Input:
┌──
(** The two halves of the key after permuted choice 1. *)
Definition des_pc1 (X Y : Z) : Z * Z :=
  let T := ((Y >>> 4) .^ X) .& 0x0F0F0F0F in
  let X := X .^ T in
  let Y := Y .^ (T <<< 4) in
  let T := (Y .^ X) .& 0x10101010 in
  let X := X .^ T in
  let Y := Y .^ T in
  let X :=
    (sb LHs (X .& 0xF) <<< 3) .| (sb LHs ((X >>> 8) .& 0xF) <<< 2)
    .| (sb LHs ((X >>> 16) .& 0xF) <<< 1) .| sb LHs ((X >>> 24) .& 0xF)
    .| (sb LHs ((X >>> 5) .& 0xF) <<< 7) .| (sb LHs ((X >>> 13) .& 0xF) <<< 6)
    .| (sb LHs ((X >>> 21) .& 0xF) <<< 5) .| (sb LHs ((X >>> 29) .& 0xF) <<< 4) in
  let Y :=
    (sb RHs ((Y >>> 1) .& 0xF) <<< 3) .| (sb RHs ((Y >>> 9) .& 0xF) <<< 2)
    .| (sb RHs ((Y >>> 17) .& 0xF) <<< 1) .| sb RHs ((Y >>> 25) .& 0xF)
    .| (sb RHs ((Y >>> 4) .& 0xF) <<< 7) .| (sb RHs ((Y >>> 12) .& 0xF) <<< 6)
    .| (sb RHs ((Y >>> 20) .& 0xF) <<< 5) .| (sb RHs ((Y >>> 28) .& 0xF) <<< 4) in
  (X .& 0x0FFFFFFF, Y .& 0x0FFFFFFF).

(** The two subkey words of a round (permuted choice 2). *)
Definition des_pc2 (X Y : Z) : list Z :=
  [((X <<< 4) .& 0x24000000) .| ((X <<< 28) .& 0x10000000)
   .| ((X <<< 14) .& 0x08000000) .| ((X <<< 18) .& 0x02080000)
   .| ((X <<< 6) .& 0x01000000) .| ((X <<< 9) .& 0x00200000)
   .| ((X >>> 1) .& 0x00100000) .| ((X <<< 10) .& 0x00040000)
   .| ((X <<< 2) .& 0x00020000) .| ((X >>> 10) .& 0x00010000)
   .| ((Y >>> 13) .& 0x00002000) .| ((Y >>> 4) .& 0x00001000)
   .| ((Y <<< 6) .& 0x00000800) .| ((Y >>> 1) .& 0x00000400)
   .| ((Y >>> 14) .& 0x00000200) .| (Y .& 0x00000100)
   .| ((Y >>> 5) .& 0x00000020) .| ((Y >>> 10) .& 0x00000010)
   .| ((Y >>> 3) .& 0x00000008) .| ((Y >>> 18) .& 0x00000004)
   .| ((Y >>> 26) .& 0x00000002) .| ((Y >>> 24) .& 0x00000001);
   ((X <<< 15) .& 0x20000000) .| ((X <<< 17) .& 0x10000000)
   .| ((X <<< 10) .& 0x08000000) .| ((X <<< 22) .& 0x04000000)
   .| ((X >>> 2) .& 0x02000000) .| ((X <<< 1) .& 0x01000000)
   .| ((X <<< 16) .& 0x00200000) .| ((X <<< 11) .& 0x00100000)
   .| ((X <<< 3) .& 0x00080000) .| ((X >>> 6) .& 0x00040000)
   .| ((X <<< 15) .& 0x00020000) .| ((X >>> 4) .& 0x00010000)
   .| ((Y >>> 2) .& 0x00002000) .| ((Y <<< 8) .& 0x00001000)
   .| ((Y >>> 14) .& 0x00000808) .| ((Y >>> 9) .& 0x00000400)
   .| (Y .& 0x00000200) .| ((Y <<< 7) .& 0x00000100)
   .| ((Y >>> 7) .& 0x00000020) .| ((Y >>> 3) .& 0x00000011)
   .| ((Y <<< 2) .& 0x00000004) .| ((Y >>> 21) .& 0x00000002)].

(** [for (i = 0; i < 16; i++)]: [n] iterations are left. *)
Fixpoint des_subkeys (n : nat) (i X Y : Z) : list Z :=
  match n with
  | O => []
  | S n =>
      let '(X, Y) :=
        if (i <? 2) || (i =? 8) || (i =? 15) then
          (((X <<< 1) .| (X >>> 27)) .& 0x0FFFFFFF, ((Y <<< 1) .| (Y >>> 27)) .& 0x0FFFFFFF)
        else
          (((X <<< 2) .| (X >>> 26)) .& 0x0FFFFFFF, ((Y <<< 2) .| (Y >>> 26)) .& 0x0FFFFFFF) in
      des_pc2 X Y ++ des_subkeys n (i + 1) X Y
  end.

Definition des_main_ks (key : list Z) : option (list Z) :=
  '(X, key) ← GET_UINT32 key;
  '(Y, _) ← GET_UINT32 key;
  let '(X, Y) := des_pc1 X Y in
  Some (des_subkeys 16 0 X Y).

(** The rounds, in pairs [DES_ROUND(Y,X); DES_ROUND(X,Y);]. *)
Fixpoint des_rounds (SK : list Z) (X Y : Z) : option (Z * Z) :=
  match SK with
  | [] => Some (X, Y)
  | k1 :: k2 :: k3 :: k4 :: SK =>
      let X := DES_ROUND k1 k2 Y X in
      let Y := DES_ROUND k3 k4 X Y in
      des_rounds SK X Y
  | _ => None
  end.

Definition des_crypt (SK input : list Z) : option (list Z) :=
  '(X, input) ← GET_UINT32 input;
  '(Y, _) ← GET_UINT32 input;
  let '(X, Y) := DES_IP X Y in
  '(X, Y) ← des_rounds SK X Y;
  let '(Y, X) := DES_FP Y X in
  Some (PUT_UINT32 Y ++ PUT_UINT32 X).

(** [des_key]: the subkeys of a Lua string of 8 bytes. *)
Definition des_key (key : list Z) : option (lua (list Z)) :=
  if negb (zlen key =? 8) then Some LErr else SK ← des_main_ks key; Some (LOk SK).

(** [for (; more(i); i+=8) des_crypt(SK, text+i, buffer+i);] with an [int i]:
    the output, the final [i] and the rest of the text. *)
Fixpoint des_blocks (fuel : nat) (more : Z -> bool) (i : Z) (SK text : list Z) : option (list Z * Z * list Z) :=
  if more i then
    match fuel with
    | O => None
    | S fuel =>
        out ← des_crypt SK (take 8 text);
        i ← int_of (i + 8);
        '(outs, i, rest) ← des_blocks fuel more i SK (drop 8 text);
        Some (out ++ outs, i, rest)
    end
  else Some ([], i, text).

(** The last block: the [bytes] bytes of the rest of the text, 0x80 and zeros. *)
Definition des_tail (bytes : Z) (rest : list Z) : option (list Z) :=
  mapM (fun j => if j <? bytes then aget rest j else if j =? bytes then Some 0x80 else Some 0)
       (seqZ 0 8).

(** The loop runs to [(int)textsz-7]; a buffer that is not written to its end
    is undefined. *)
Definition ldesencode (key text : list Z) : option (lua (list Z)) :=
  k ← des_key key;
  match k with
  | LErr => Some LErr
  | LOk SK =>
      let textsz := zlen text in
      let chunksz := Z.ldiff (u64 (textsz + 8)) 7 in
      n ← int_of (i32 textsz - 7);
      '(out, i, rest) ← des_blocks (length text / 8) (fun i => i <? n) 0 SK text;
      tail ← des_tail (i32 (u64 (textsz - i))) rest;
      last ← des_crypt SK tail;
      if zlen (out ++ last) =? chunksz then Some (LOk (out ++ last)) else None
  end.

(** [SK[i] = ESK[30 - i]; SK[i + 1] = ESK[31 - i];] for [i] = 0, 2, ... 30. *)
Definition reverse_keys (ESK : list Z) : option (list Z) :=
  ks ← mapM (fun i => a ← aget ESK (30 - i); b ← aget ESK (31 - i); Some [a; b])
            ((fun i => 2 * i) <$> seqZ 0 16);
  Some (concat ks).

(** The loop that strips the padding, from [(int)(textsz-1)] on;
    [i >= textsz-8] compares unsigned. *)
Fixpoint des_padding (fuel : nat) (i padding textsz : Z) (buffer : list Z) : option (lua Z) :=
  if u64 i >=? u64 (textsz - 8) then
    match fuel with
    | O => None
    | S fuel =>
        b ← aget buffer i;
        if b =? 0 then des_padding fuel (i - 1) (padding + 1) textsz buffer
        else if b =? 0x80 then Some (LOk padding)
        else Some LErr
    end
  else Some (LOk padding).

Definition ldesdecode (key text : list Z) : option (lua (list Z)) :=
  k ← des_key key;
  match k with
  | LErr => Some LErr
  | LOk ESK =>
      SK ← reverse_keys ESK;
      let textsz := zlen text in
      if negb (textsz .& 7 =? 0) || (textsz =? 0) then Some LErr
      else
        '(buffer, _, _) ← des_blocks (length text / 8) (fun i => u64 i <? textsz) 0 SK text;
        p ← des_padding 9 (i32 (textsz - 1)) 1 textsz buffer;
        match p with
        | LErr => Some LErr
        | LOk padding =>
            if padding >? 8 then Some LErr
            else Some (LOk (take (Z.to_nat (textsz - padding)) buffer))
        end
  end.

(** The key [lrandomkey] makes of eight random bytes ([char] is signed or not:
    only the equality with 0 matters). *)
Definition lrandomkey (random : list Z) : list Z :=
  let tmp := (fun r => r .& 0xff) <$> take 8 random in
  let x := foldl Z.lxor 0 tmp in
  match tmp with
  | b :: rest => if x =? 0 then (b .| 1) :: rest else tmp
  | [] => []
  end.

Example des_vector :
  (SK ← des_main_ks [0x13; 0x34; 0x57; 0x79; 0x9B; 0xBC; 0xDF; 0xF1];
   des_crypt SK [0x01; 0x23; 0x45; 0x67; 0x89; 0xAB; 0xCD; 0xEF])
  = Some [0x85; 0xE8; 0x13; 0x54; 0x0F; 0x0A; 0xB4; 0x05].
Proof. vm_compute. reflexivity. Qed.

Example des_roundtrip_vector :
  let key := [1; 2; 3; 4; 5; 6; 7; 8] in
  let text := [104; 101; 108; 108; 111; 32; 119; 111; 114; 108; 100] in
  match ldesencode key text with Some (LOk c) => ldesdecode key c | r => r end = Some (LOk text).
Proof. vm_compute. reflexivity. Qed.

(** ** The permutations *)

Ltac zbits := repeat first
  [ rewrite Z.lxor_spec | rewrite Z.lor_spec | rewrite Z.land_spec
  | rewrite testbit_shl by lia | rewrite Z.shiftr_spec by lia ].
└──
What is needed is every line of the records that contains the word "choice".

(** The two halves of the key after permuted choice 1. *)
(** The two subkey words of a round (permuted choice 2). *)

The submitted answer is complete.